PROBLEM STATEMENT:
When you reach the line containing "assert (Hm : m" in the data below, begin returning lines exactly as written, and stop once the line containing "assert (Hloop : enters_loop" has been returned.

RECORDS TO USE:
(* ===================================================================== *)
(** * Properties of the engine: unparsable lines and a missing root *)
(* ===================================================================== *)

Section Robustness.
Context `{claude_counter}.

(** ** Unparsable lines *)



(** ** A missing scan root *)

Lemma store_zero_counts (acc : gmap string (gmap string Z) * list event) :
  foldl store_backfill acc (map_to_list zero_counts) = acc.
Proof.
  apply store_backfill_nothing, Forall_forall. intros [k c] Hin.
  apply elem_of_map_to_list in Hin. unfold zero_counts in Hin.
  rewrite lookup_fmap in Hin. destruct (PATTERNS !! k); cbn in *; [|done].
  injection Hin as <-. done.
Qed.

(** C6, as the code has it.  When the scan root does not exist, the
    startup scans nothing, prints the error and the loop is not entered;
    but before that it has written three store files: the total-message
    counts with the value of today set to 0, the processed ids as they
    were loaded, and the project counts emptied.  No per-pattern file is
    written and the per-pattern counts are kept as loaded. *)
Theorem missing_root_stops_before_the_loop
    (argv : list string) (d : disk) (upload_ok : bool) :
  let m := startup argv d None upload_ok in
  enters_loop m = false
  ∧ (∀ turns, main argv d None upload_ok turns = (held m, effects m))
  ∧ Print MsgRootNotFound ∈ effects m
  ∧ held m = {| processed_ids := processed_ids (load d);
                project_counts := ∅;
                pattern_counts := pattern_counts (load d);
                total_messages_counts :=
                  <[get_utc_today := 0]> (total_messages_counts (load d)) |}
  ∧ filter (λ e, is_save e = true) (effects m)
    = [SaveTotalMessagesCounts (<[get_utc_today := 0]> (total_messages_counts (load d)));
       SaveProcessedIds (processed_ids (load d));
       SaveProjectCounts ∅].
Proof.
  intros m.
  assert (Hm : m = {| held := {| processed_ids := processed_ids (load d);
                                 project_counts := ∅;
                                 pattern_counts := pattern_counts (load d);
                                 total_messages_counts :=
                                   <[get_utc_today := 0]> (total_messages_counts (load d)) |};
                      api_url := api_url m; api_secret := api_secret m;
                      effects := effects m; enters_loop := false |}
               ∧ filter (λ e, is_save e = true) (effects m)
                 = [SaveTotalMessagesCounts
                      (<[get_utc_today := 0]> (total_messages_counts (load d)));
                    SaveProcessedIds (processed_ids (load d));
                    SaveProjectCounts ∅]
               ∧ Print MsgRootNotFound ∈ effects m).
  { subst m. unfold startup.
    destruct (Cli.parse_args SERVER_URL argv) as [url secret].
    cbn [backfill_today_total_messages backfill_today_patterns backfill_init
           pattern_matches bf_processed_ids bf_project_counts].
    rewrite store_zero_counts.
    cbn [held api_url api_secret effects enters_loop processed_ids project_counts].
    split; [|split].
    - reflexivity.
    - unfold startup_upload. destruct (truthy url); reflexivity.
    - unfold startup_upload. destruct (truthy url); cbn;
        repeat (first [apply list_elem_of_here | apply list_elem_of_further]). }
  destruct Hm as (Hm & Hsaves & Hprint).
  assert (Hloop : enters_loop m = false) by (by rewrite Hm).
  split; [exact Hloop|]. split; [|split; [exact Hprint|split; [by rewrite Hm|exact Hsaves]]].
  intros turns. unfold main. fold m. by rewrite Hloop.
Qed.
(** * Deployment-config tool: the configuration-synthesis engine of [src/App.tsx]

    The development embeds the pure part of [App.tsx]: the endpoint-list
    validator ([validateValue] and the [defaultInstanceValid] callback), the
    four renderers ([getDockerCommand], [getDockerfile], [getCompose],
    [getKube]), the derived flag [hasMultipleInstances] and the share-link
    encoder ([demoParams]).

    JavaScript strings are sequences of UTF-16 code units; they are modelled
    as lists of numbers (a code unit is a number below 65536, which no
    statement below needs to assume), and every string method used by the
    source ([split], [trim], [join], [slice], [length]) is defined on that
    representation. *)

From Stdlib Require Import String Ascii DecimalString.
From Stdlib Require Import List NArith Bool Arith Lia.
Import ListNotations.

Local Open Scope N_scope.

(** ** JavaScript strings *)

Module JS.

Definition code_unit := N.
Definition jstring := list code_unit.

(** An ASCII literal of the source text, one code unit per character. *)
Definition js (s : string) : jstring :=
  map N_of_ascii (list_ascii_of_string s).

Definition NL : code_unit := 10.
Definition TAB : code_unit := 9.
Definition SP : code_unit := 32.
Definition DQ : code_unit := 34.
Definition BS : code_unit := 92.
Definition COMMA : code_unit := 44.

ANSWER TO THE PROBLEM:
  assert (Hm : m = {| held := {| processed_ids := processed_ids (load d);
                                 project_counts := ∅;
                                 pattern_counts := pattern_counts (load d);
                                 total_messages_counts :=
                                   <[get_utc_today := 0]> (total_messages_counts (load d)) |};
                      api_url := api_url m; api_secret := api_secret m;
                      effects := effects m; enters_loop := false |}
               ∧ filter (λ e, is_save e = true) (effects m)
                 = [SaveTotalMessagesCounts
                      (<[get_utc_today := 0]> (total_messages_counts (load d)));
                    SaveProcessedIds (processed_ids (load d));
                    SaveProjectCounts ∅]
               ∧ Print MsgRootNotFound ∈ effects m).
  { subst m. unfold startup.
    destruct (Cli.parse_args SERVER_URL argv) as [url secret].
    cbn [backfill_today_total_messages backfill_today_patterns backfill_init
           pattern_matches bf_processed_ids bf_project_counts].
    rewrite store_zero_counts.
    cbn [held api_url api_secret effects enters_loop processed_ids project_counts].
    split; [|split].
    - reflexivity.
    - unfold startup_upload. destruct (truthy url); reflexivity.
    - unfold startup_upload. destruct (truthy url); cbn;
        repeat (first [apply list_elem_of_here | apply list_elem_of_further]). }
  destruct Hm as (Hm & Hsaves & Hprint).
  assert (Hloop : enters_loop m = false) by (by rewrite Hm).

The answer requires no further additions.